Material for the task below:

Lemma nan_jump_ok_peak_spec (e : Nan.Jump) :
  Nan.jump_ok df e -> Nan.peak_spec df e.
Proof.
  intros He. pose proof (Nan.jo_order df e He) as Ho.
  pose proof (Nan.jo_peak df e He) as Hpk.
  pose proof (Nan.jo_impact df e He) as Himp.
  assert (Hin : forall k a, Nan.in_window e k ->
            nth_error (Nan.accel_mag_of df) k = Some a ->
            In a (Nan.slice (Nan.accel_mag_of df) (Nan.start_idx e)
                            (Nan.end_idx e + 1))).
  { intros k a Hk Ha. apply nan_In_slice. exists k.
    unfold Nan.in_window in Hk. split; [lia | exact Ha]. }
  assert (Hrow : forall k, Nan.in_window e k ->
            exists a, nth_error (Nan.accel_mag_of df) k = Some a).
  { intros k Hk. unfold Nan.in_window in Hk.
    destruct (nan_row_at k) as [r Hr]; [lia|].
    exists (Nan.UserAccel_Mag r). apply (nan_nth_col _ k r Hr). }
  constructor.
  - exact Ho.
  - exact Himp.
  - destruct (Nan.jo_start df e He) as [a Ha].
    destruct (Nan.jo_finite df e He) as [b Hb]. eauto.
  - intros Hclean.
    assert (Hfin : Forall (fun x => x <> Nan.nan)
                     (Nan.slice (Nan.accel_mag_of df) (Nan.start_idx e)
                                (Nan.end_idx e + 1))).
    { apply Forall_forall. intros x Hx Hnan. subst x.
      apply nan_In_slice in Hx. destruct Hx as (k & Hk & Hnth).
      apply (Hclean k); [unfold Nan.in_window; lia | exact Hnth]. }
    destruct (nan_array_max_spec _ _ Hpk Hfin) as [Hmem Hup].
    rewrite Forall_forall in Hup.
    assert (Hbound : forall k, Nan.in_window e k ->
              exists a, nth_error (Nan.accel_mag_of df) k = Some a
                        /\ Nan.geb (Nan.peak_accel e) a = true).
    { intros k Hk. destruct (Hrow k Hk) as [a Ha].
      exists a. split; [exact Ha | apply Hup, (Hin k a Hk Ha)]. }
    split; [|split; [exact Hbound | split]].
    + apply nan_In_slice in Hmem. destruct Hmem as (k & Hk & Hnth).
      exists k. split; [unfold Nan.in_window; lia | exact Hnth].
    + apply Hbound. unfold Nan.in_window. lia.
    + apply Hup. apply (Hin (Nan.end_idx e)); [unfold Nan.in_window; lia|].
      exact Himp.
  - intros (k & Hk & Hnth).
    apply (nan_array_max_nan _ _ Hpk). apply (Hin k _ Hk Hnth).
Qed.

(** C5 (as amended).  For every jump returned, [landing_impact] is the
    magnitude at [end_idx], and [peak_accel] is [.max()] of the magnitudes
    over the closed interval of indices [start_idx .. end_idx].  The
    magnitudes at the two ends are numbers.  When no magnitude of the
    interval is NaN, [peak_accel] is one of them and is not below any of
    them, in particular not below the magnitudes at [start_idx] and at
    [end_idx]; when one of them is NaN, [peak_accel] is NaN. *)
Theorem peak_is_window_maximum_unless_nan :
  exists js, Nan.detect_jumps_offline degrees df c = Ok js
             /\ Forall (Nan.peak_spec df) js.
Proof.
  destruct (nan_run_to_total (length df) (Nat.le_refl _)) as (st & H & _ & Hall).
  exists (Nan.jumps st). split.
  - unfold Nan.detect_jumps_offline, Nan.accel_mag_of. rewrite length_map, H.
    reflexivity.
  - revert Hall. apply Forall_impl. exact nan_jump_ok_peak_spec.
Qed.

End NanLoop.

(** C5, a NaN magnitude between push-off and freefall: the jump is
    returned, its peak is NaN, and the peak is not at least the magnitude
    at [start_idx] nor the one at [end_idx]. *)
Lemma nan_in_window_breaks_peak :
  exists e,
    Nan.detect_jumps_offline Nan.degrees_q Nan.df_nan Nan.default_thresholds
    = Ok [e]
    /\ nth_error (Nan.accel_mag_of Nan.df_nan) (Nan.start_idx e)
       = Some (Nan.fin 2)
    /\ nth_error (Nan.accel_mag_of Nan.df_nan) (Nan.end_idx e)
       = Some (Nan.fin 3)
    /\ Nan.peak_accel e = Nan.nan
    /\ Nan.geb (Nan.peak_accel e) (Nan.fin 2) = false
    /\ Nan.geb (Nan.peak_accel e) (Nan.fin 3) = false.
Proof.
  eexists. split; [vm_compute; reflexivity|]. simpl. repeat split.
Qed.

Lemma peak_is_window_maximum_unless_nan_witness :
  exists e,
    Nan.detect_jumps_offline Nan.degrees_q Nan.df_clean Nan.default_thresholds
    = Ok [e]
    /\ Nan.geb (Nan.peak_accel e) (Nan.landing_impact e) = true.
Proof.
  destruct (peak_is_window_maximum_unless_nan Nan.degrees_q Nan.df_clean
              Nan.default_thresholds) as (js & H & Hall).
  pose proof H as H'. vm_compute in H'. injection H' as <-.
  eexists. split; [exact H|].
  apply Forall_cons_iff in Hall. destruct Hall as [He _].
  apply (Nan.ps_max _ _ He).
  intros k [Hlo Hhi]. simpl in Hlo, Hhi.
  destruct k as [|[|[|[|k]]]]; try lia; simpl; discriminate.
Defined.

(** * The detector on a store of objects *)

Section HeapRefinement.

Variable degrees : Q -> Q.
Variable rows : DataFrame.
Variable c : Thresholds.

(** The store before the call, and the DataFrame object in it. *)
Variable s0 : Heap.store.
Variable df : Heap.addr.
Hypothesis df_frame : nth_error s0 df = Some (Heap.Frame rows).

End of Material for the task.
Material for the task below:

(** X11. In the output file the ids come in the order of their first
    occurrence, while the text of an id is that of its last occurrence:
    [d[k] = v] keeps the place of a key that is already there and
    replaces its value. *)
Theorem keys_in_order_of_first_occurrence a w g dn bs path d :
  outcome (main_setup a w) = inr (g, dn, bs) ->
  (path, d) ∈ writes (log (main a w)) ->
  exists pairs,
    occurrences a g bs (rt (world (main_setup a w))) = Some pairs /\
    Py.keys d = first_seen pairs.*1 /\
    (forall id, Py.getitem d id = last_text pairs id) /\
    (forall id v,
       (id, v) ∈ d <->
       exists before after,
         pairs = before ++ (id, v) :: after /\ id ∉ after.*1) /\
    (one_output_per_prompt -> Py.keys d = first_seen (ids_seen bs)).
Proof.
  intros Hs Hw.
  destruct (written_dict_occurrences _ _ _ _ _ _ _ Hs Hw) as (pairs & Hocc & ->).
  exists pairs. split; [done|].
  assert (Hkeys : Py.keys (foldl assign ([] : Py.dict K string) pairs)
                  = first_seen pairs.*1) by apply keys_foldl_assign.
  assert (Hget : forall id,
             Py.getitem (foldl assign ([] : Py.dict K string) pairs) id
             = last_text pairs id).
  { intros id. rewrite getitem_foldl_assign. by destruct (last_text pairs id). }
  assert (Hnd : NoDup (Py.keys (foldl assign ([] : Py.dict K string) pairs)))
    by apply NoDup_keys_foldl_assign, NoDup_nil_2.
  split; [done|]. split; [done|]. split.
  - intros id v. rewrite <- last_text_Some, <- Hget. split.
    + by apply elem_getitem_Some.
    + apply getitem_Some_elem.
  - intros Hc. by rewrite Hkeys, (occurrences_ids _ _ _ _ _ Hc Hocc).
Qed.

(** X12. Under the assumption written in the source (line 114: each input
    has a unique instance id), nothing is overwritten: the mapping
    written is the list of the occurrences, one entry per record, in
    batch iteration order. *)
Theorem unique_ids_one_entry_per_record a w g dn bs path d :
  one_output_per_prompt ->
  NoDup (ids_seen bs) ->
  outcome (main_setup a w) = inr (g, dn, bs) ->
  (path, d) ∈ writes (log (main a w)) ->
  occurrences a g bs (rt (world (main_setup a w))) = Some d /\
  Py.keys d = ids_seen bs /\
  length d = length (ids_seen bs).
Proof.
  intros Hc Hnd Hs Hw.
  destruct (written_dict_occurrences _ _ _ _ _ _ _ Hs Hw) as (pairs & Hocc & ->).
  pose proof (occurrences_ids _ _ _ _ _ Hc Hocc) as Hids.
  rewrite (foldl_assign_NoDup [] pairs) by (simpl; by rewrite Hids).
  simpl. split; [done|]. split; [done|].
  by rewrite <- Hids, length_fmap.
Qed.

End of Material for the task.

◆ Aim of the exercise:
Using the data above, repeat exactly the lines that begin at the line with "Lemma nan_jump_ok_peak_spec (e" and end at the line with "assert (Hin : forall", both ends included.

◆ Answer box:
Lemma nan_jump_ok_peak_spec (e : Nan.Jump) :
  Nan.jump_ok df e -> Nan.peak_spec df e.
Proof.
  intros He. pose proof (Nan.jo_order df e He) as Ho.
  pose proof (Nan.jo_peak df e He) as Hpk.
  pose proof (Nan.jo_impact df e He) as Himp.
  assert (Hin : forall k a, Nan.in_window e k ->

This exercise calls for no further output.